(PROVIDED ENTRIES)

(** persistence.  Take a formatted device with at least one sequential
    zone, change its zones by any commands that keep the invariant, drop it,
    and open the backstore again without forcing a format: the file is
    recognised, the geometry is the same, every zone keeps its write pointer
    and data, every open zone comes back closed (or empty), and the counters
    restart from zero consistently. *)
Theorem zbc_reopen_keeps_zones (c c' : zbc_dev_config) (d0 d : zbc_dev) (f0 : zbc_file)
  (Hc : cfg_ok c) (Hf : cfg_fits c) (Hfm : zbc_format_meta (blank_zdev c) = Some (d0, f0))
  (Hseq : zd_nr_conv_zones d0 < zd_nr_zones d0)
  (I : zinv d) (F : zframe d0 d)
  (Hds : c_dev_size c' = c_dev_size c) (Hnf : c_need_format c' = false) :
  exists d1 f1,
    zbc_open_backstore (blank_zdev c') (Some (ZFile (f_size f0) (f_meta f0) (zd_zones d))) =
      Some (inl (d1, f1, zd_lba_size d0, zd_capacity d0)) /\
    zinv d1 /\ zd_zones d1 = map close_of (zd_zones d) /\ f_zones f1 = zd_zones d1 /\
    zd_nr_imp_open d1 = 0 /\ zd_nr_exp_open d1 = 0 /\
    zd_nr_open_zones d1 = zd_nr_open_zones d0 /\ zd_meta_size d1 = zd_meta_size d0 /\
    Forall2 (fun z z1 => z_start z1 = z_start z /\ z_len z1 = z_len z /\ z_wp z1 = z_wp z)
      (zd_zones d) (zd_zones d1).
Proof.
  destruct (format_meta_spec c Hc Hf) as (k & o & Hfm' & Hk & Ho & _).
  rewrite Hfm in Hfm'. injection Hfm' as -> ->. cbn [format_dev zd_nr_conv_zones zd_nr_zones] in Hseq.
  cbn [f_size f_meta]. pose proof (zinv_close_all d I) as I'. pose proof (zi_nr d I) as Hl.
  unfold zbc_open_backstore.
  rewrite (check_meta_spec c c' k o d) by done. cbn [zd_cfg]. rewrite Hnf. cbn [orb negb].
  rewrite init_meta_spec by (cbn [f_zones zd_nr_zones]; rewrite Hl; by destruct F as (? & ? & ? & ->)).
  cbn [mbind option_bind]. eexists _, _. split; [reflexivity|].
  destruct F as (zs & im & ex & ->). cbn in I', Hl |- *. split.
  { destruct I'. by split. }
  split_and!; try done. apply Forall2_fmap_r, Forall_Forall2_diag, Forall_true. intros z.
  destruct (close_of_geom z). split_and!; try done. unfold close_of. by repeat case_if.
Qed.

(End PROVIDED ENTRIES)

HOW TO COMPLETE THIS TASK: Would you please filter the lines above and copy every one that includes "rewrite"?

RESULT FOR THIS TASK:
  rewrite Hfm in Hfm'. injection Hfm' as -> ->. cbn [format_dev zd_nr_conv_zones zd_nr_zones] in Hseq.
  rewrite (check_meta_spec c c' k o d) by done. cbn [zd_cfg]. rewrite Hnf. cbn [orb negb].
  rewrite init_meta_spec by (cbn [f_zones zd_nr_zones]; rewrite Hl; by destruct F as (? & ? & ? & ->)).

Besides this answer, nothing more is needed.